EXERCISE INSTRUCTIONS => Take the material below and reproduce, word for word, only the lines from the line with "fail_inr in H" through the line with "Ltac step_by H".

DATASET RECORDS =>
┌──
Lemma map_error_inr {A} (f : E → E) (m : ME S E A) w b w' :
  map_error f m w = (inr b, w') → m w = (inr b, w').
Proof. unfold map_error. by destruct (m w) as [[e|a] w1]. Qed.

Lemma from_result_inr {A} (r : E + A) w b w' :
  @from_result S E A r w = (inr b, w') → r = inr b ∧ w' = w.
Proof. unfold from_result. by intros [= -> ->]. Qed.
End inversion.

(** A loop whose every step succeeds within a preorder succeeds within it. *)
Lemma for_each_ok {S E A B} (R : S → S → Prop) `{!Reflexive R, !Transitive R}
    (f : A → ME S E B) l w :
  (∀ a w, ∃ b w', f a w = (inr b, w') ∧ R w w') →
  ∃ bs w', for_each f l w = (inr bs, w') ∧ R w w'.
Proof.
  intros Hf. revert w. induction l as [|a l IH]; intros w; simpl; [by eexists _, _|].
  unfold bind. destruct (Hf a w) as (b & w1 & -> & H1). destruct (IH w1) as (bs & w2 & -> & H2).
  eexists _, _; split; [reflexivity|]. by etrans.
Qed.

(** Splits a hypothesis [m w = (inr b, w')] along the combinators and the
    branches of [m] that can succeed. *)
Ltac inv_ok H :=
  lazymatch type of H with
  | bind _ _ _ = (inr _, _) =>
      let a := fresh "a" in let w1 := fresh "w" in let H1 := fresh "H" in
      apply bind_inr in H as (a & w1 & H1 & H); inv_ok H1; inv_ok H
  | ret _ _ = (inr _, _) =>
      let E1 := fresh "E" in let E2 := fresh "E" in
      apply ret_inr in H as [E1 E2]; simplify_eq/=
  | gets _ _ = (inr _, _) =>
      let E1 := fresh "E" in let E2 := fresh "E" in
      apply gets_inr in H as [E1 E2]; simplify_eq/=
  | modify _ _ = (inr _, _) =>
      let E1 := fresh "E" in let E2 := fresh "E" in
      apply modify_inr in H as [E1 E2]; simplify_eq/=
  | from_result _ _ = (inr _, _) =>
      let E1 := fresh "E" in let E2 := fresh "E" in
      apply from_result_inr in H as [E1 E2]; simplify_eq/=
  | fail _ _ = (inr _, _) => by apply fail_inr in H
  | map_error _ _ _ = (inr _, _) => apply map_error_inr in H; inv_ok H
  | (match ?x with _ => _ end) _ = (inr _, _) =>
      let Hx := fresh "Hx" in destruct x eqn:Hx; inv_ok H
  | _ => first [progress cbv zeta in H; inv_ok H | idtac]
  end.

(** Runs the first step of a goal's operation by an equation for it. *)
Ltac step_by H := first [erewrite bind_run; [|exact H] | erewrite bind_run_fail; [|exact H]].
Ltac step := erewrite bind_run; [|reflexivity].

(** Case analysis on the innermost scrutinee of a match in the goal. *)
Ltac case_inner :=
  match goal with
  | |- context [match ?x with _ => _ end] =>
      lazymatch x with
      | context [match _ with _ => _ end] => fail
      | _ => destruct x eqn:?
      end
  end.

(** ** Generic lemmas *)

Lemma elem_of_filter_b {A} (p : A → bool) x l : x ∈ List.filter p l ↔ x ∈ l ∧ p x = true.
Proof. by rewrite !list_elem_of_In, filter_In. Qed.

Lemma existsb_false {A} (p : A → bool) l : existsb p l = false ↔ ∀ x, x ∈ l → p x = false.
Proof.
  rewrite <- not_true_iff_false, existsb_exists. split.
  - intros H x Hx. apply not_true_iff_false. intros Hp. apply H. exists x.
    by rewrite <- list_elem_of_In.
  - intros H (x & Hx & Hp). apply list_elem_of_In in Hx. by rewrite H in Hp.
Qed.

(** Elements of a list whose keys are distinct are told apart by their keys. *)
Lemma NoDup_key_inj {A B} (f : A → B) l x y :
  NoDup (f <$> l) → x ∈ l → y ∈ l → f x = f y → x = y.
Proof.
  induction l as [|z l IH]; [by intros _ ?%not_elem_of_nil|].
  rewrite fmap_cons, NoDup_cons. intros [Hz Hl] [->|Hx]%elem_of_cons [->|Hy]%elem_of_cons Hf.
  - done.
  - destruct Hz. apply list_elem_of_fmap. eauto.
  - destruct Hz. apply list_elem_of_fmap. eauto.
  - auto.
Qed.

Lemma max_agg_None l : max_agg l = None ↔ l = [].
Proof. destruct l; simpl; [done|split; done]. Qed.

Lemma max_agg_ge l x : x ∈ l → ∃ m, max_agg l = Some m ∧ (x ≤ m)%Z.
Proof.
  induction l as [|y l IH]; [by intros ?%not_elem_of_nil|].
  intros [->|Hx]%elem_of_cons; simpl.
  - eexists; split; [done|]. destruct (max_agg l); lia.
  - destruct (IH Hx) as (m & -> & Hm). eexists; split; [done|]. lia.
Qed.

Lemma max_agg_in l m : max_agg l = Some m → m ∈ l.
Proof.
  revert m. induction l as [|y l IH]; simpl; [done|]. intros m [= <-].
  destruct (max_agg l) as [k|]; [|by left].
  destruct (Z.max_spec y k) as [[_ ->]|[_ ->]]; [right; by apply IH|by left].
Qed.

Lemma max_agg_unique l m : m ∈ l → (∀ x, x ∈ l → (x ≤ m)%Z) → max_agg l = Some m.
Proof.
  intros Hm Hle. destruct (max_agg_ge l m Hm) as (k & Hk & ?).
  rewrite Hk. f_equal. apply max_agg_in, Hle in Hk. lia.
Qed.

(** *** Length-prefixed strings *)

(** No character of a decimal numeral is a colon. *)
Fixpoint no_colon (s : string) : bool :=
  match s with
  | EmptyString => true
  | String c s => negb (bool_decide (c = ":"%char)) && no_colon s
  end.

Lemma no_colon_digit x s : no_colon (String (pretty_N_char x) s) = no_colon s.
Proof. unfold pretty_N_char. simpl. by repeat case_match. Qed.

Lemma no_colon_pretty_go x s : no_colon (pretty_N_go x s) = no_colon s.
Proof.
  revert s. induction (N.lt_wf_0 x) as [x _ IH]; intros s.
  destruct (decide (x = 0)%N) as [->|]; [by rewrite pretty_N_go_0|].
  rewrite pretty_N_go_step by lia. rewrite IH by (apply N.div_lt; lia). apply no_colon_digit.
Qed.

Lemma no_colon_pretty (n : N) : no_colon (pretty n) = true.
Proof.
  unfold pretty, pretty_N. case_decide; [done|]. by rewrite no_colon_pretty_go.
Qed.

Lemma colon_split a b s t :
  no_colon a = true → no_colon b = true →
  a +:+ ":" +:+ s = b +:+ ":" +:+ t → a = b ∧ s = t.
Proof.
  revert b. induction a as [|c a IH]; intros b Ha Hb H; destruct b as [|d b]; simpl in *.
  - by injection H.
  - injection H as <- _. by apply andb_true_iff in Hb as [? _].
  - injection H as -> _. by apply andb_true_iff in Ha as [? _].
  - apply andb_true_iff in Ha as [_ Ha]. apply andb_true_iff in Hb as [_ Hb].
    injection H as -> H. destruct (IH b Ha Hb H). by subst.
Qed.

Lemma string_app_inj_length s t s' t' :
  String.length s = String.length s' → s +:+ t = s' +:+ t' → s = s' ∧ t = t'.
Proof.
  revert s'. induction s as [|c s IH]; intros [|d s'] Hl H; simpl in *; try done.
  injection H as -> H. injection Hl as Hl. destruct (IH s' Hl H). by subst.
Qed.

(** The decimal length prefix [`${s.length}:${s}`]. *)
Definition len_prefix (s : string) : string :=
  pretty (N.of_nat (String.length s)) +:+ ":" +:+ s.

Lemma string_app_assoc (a b c : string) : (a +:+ b) +:+ c = a +:+ b +:+ c.
Proof. induction a as [|x a IH]; [done|]. change (String x ((a +:+ b) +:+ c) = String x (a +:+ b +:+ c)). by f_equal. Qed.

(** A length-prefixed string is read back unambiguously from any text it starts. *)
Lemma len_prefix_inj s t s' t' :
  len_prefix s +:+ t = len_prefix s' +:+ t' → s = s' ∧ t = t'.
Proof.
  unfold len_prefix. rewrite !string_app_assoc. intros H.
  apply colon_split in H as [Hn H]; [|apply no_colon_pretty..].
  apply (inj pretty) in Hn. apply string_app_inj_length; [lia|done].
Qed.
└──
COMPLETED TASK =>
  | fail _ _ = (inr _, _) => by apply fail_inr in H
  | map_error _ _ _ = (inr _, _) => apply map_error_inr in H; inv_ok H
  | (match ?x with _ => _ end) _ = (inr _, _) =>
      let Hx := fresh "Hx" in destruct x eqn:Hx; inv_ok H
  | _ => first [progress cbv zeta in H; inv_ok H | idtac]
  end.

(** Runs the first step of a goal's operation by an equation for it. *)
Ltac step_by H := first [erewrite bind_run; [|exact H] | erewrite bind_run_fail; [|exact H]].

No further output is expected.